By Kyle Austin
This week’s headlines once again reiterated that Rupert Murdoch is in the midst of writing a remarkable closing chapter in his memoir on creating a tyrannical media empire.
On Tuesday, Wall Street Journal managing editor Marcus Brauchli confirmed rumors that he was being marked for exile to Siberia (i.e. a News Corp consulting role) when he issued his letter of resignation.
By Wednesday, Murdoch had the media solely focused on his new bid and handshake agreement with Tribune Co. mogul Sam Zell to purchase Newsday – aligning a distinguishing “Murdoch Newspaper Monopoly” on New York City and its surrounding area.
Is any of this unexpected? Quite frankly, no, as Fortune’s Richard Siklos points out:
“The news from News this week is hardly unexpected, because you never know what to expect from Murdoch. Where the Journal is concerned, the game plan (for now) is to make the paper livelier and expand its political and general news coverage to compete more squarely with the New York Times, which Murdoch feels has held too much sway over setting America’s news agenda.”
This strategy of making the paper livelier (“How long till we have page six girls?” – as a colleague of mine muttered this week?) and more mainstream is a strategy that is very familiar to the changes that Murdoch drove at the New York Post and Times of London.
However, as Siklos also notes – He is taking over a frontrunner in the Wall Street Journal – a very new territory for him:
“But the Journal already outsells the New York Times on weekdays (nearly 2 to 1), so Murdoch is attempting both to keep the Journal‘s core business readers and lure the Times’ high-end readership who might otherwise not give a pure business paper a look. If a jazzed-up Journal can get just 5 or 10% of Times readers to switch over, the idea is that more high-end advertisers will follow. There is, of course, a huge online component to this too, not to mention the longer-term promise of melding Journal content with other TV and print assets around the world.”
The true value of the Journal, as it currently stands, is in its deep knowledge in the corporate and business world. In addition, the resulting clout it holds with the business, investor and analyst community. During the transition to Murdoch’s jazzed-up Journal it will be imperative that he doesn’t dilute this clout.
To everyday readers like my self the change is already noticeable and in my mind that isn’t a good thing. It would behoove Murdoch and News Corp. to make the changes more subtle and keep business top-of-line on page 1 and work to gradually implement the growing political and mainstream news into the rest of the paper. However, Murdoch seems nearly obsessed with becoming the “paper of record” over the Times, neglecting one of the core rules of being a publisher – never alienate your core readers.

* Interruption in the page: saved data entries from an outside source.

Lemma first_is_fresh : snd reserve_first = Ok Fresh.
Proof. vm_compute. reflexivity. Qed.
Lemma settles_fresh : snd (settle_after reserve_first) = Ok Fresh.
Proof. vm_compute. reflexivity. Qed.
Lemma replays_exactly : snd (replay_after (settle_after reserve_first)) = Ok (ExactReplay committed).
Proof. vm_compute. reflexivity. Qed.
Lemma torn_open_frozen : is_frozen (ml_recovery (opened (fst (fst reserve_first)))) = true.
Proof. vm_compute. reflexivity. Qed.
Lemma final_open_writable :
  is_frozen (ml_recovery (opened (fst (fst (replay_after (settle_after reserve_first)))))) = false.
Proof. vm_compute. reflexivity. Qed.

Lemma open_ok fs : ledger_open "/ledger" (Ok tt) fs readable (Ok (elements (dom fs))) = Ok (opened fs).
Proof. reflexivity. Qed.

(** One process reserves and settles; a second opens the directory and replays. *)
Definition outputs (fs : lfs) : list ledger_output :=
  [OutOpen 0 (ml_recovery (opened ∅)); OutReserve 0 subject (Ok Fresh); OutSettle 0 committed (Ok Fresh);
   OutOpen 1 (ml_recovery (opened fs)); OutReserve 1 subject (Ok (ExactReplay committed))].

Lemma run_five s0 s1 s2 s3 s4 s5 o1 o2 o3 o4 o5 :
  ledger_step s0 o1 s1 → ledger_step s1 o2 s2 → ledger_step s2 o3 s3 → ledger_step s3 o4 s4 →
  ledger_step s4 o5 s5 → ledger_run s0 [o1; o2; o3; o4; o5] s5.
Proof.
  intros H1 H2 H3 H4 H5. apply (run_snoc s0 [o1; o2; o3; o4] s4 o5 s5); [|done].
  apply (run_snoc s0 [o1; o2; o3] s3 o4 s4); [|done]. apply (run_snoc s0 [o1; o2] s2 o3 s3); [|done].
  apply (run_snoc s0 [o1] s1 o2 s2); [|done]. apply (run_snoc s0 [] s0 o1 s1); [constructor|done].
Qed.

Definition at_ (fs : lfs) (procs : gmap nat MutationLedger) : ledger_sys :=
  {| sys_fs := fs; sys_procs := procs |}.

Lemma opens fs procs pid :
  ledger_step (at_ fs procs) (OutOpen pid (ml_recovery (opened fs))) (at_ fs (<[pid := opened fs]> procs)).
Proof. exact (step_open (at_ fs procs) pid _ _ _ _ (Permutation_refl _) (open_ok fs)). Qed.

Lemma reserves fs procs pid l fs' l' r :
  reserve calm fs l subject = (fs', l', r) →
  ledger_step (at_ fs (<[pid := l]> procs)) (OutReserve pid subject r)
    (at_ fs' (<[pid := l']> (<[pid := l]> procs))).
Proof.
  intros Hr. exact (step_reserve (at_ fs (<[pid := l]> procs)) pid l calm subject fs' l' r
    (lookup_insert_eq procs pid l) Hr).
Qed.

Lemma settles fs procs pid l fs' l' r :
  settle calm fs l (mr_subject committed) (mr_outcome committed) (mr_result_digest committed)
    (mr_completed_at_unix_ms committed) = (fs', l', r) →
  ledger_step (at_ fs (<[pid := l]> procs)) (OutSettle pid committed r)
    (at_ fs' (<[pid := l']> (<[pid := l]> procs))).
Proof.
  intros Hr. exact (step_settle (at_ fs (<[pid := l]> procs)) pid l calm committed fs' l' r
    (lookup_insert_eq procs pid l) Hr).
Qed.

Lemma run_from (c : call) :
  reserve_first = c → snd c = Ok Fresh → snd (settle_after c) = Ok Fresh →
  snd (replay_after (settle_after c)) = Ok (ExactReplay committed) →
  is_frozen (ml_recovery (opened (fst (fst (replay_after (settle_after c)))))) = false →
  ∃ fs sys, ledger_run ledger_init (outputs fs) sys ∧ is_frozen (ml_recovery (opened (sys_fs sys))) = false.
Proof.
  destruct c as [[fs1 h1] r1]. cbn [fst snd]. intros E1 ->.
  destruct (settle_after (fs1, h1, Ok Fresh)) as [[fs2 h2] r2] eqn:E2. cbn [fst snd]. intros ->.
  destruct (replay_after (fs2, h2, Ok Fresh)) as [[fs3 h3] r3] eqn:E3. cbn [fst snd]. intros -> F4.
  eexists fs2, (at_ fs3 _). split; [|exact F4].
  exact (run_five _ _ _ _ _ _ _ _ _ _ _ (opens ∅ ∅ 0) (reserves ∅ ∅ 0 _ _ _ _ E1)
    (settles fs1 _ 0 _ _ _ _ E2) (opens fs2 _ 1) (reserves fs2 _ 1 _ _ _ _ E3)).
Qed.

Where’s the focus on coming to a concise strategy with online operations and free/paid online content? Let alone, re-shaping the interface of the online site that sorely lacks behind the interactive features and blog following that the Times’ website has created. Where is the focus on working on the loophole in the exclusive WSJ agreement with CNBC, so that he can “allow” the Journal’s writers to save his teetering Fox Business Network?
We haven’t seen them and yet he remains focused on making changes to the print edition of the Journal. Michael Learmonth over at Silicon Alley Insider fully illustrates just how much the Journal has already transformed since Rupert’s take over in pointing to a very interesting report from the Project on Excellence in Journalism:
“Business coverage is down 50% on the front page (of the WSJ), while political and foreign news are way up. Since Dec. 13, the Journal has devoted almost as much front-page real estate to politics (18%) as the New York Times (26.5%). A complete study of the transformation is available at journalism.org, but here’s a handy pre- and post-Murdoch synopsis (chart).”
There are no doubts that change is underway and expect more of the same to follow. However, Rupert will have to walk a tight line if he wants his mainstream approach to pay dividends with the WSJ. A watered down Journal isn’t exactly what its daily readers are asking for and if Murdoch fails to bring in the readers that are currently favoring the “Old Gray Lady,” he and the Journal will be the ones left truly looking gray. Gambling a religious business readership -with deep pockets – is a lot to risk when you’re the market leader.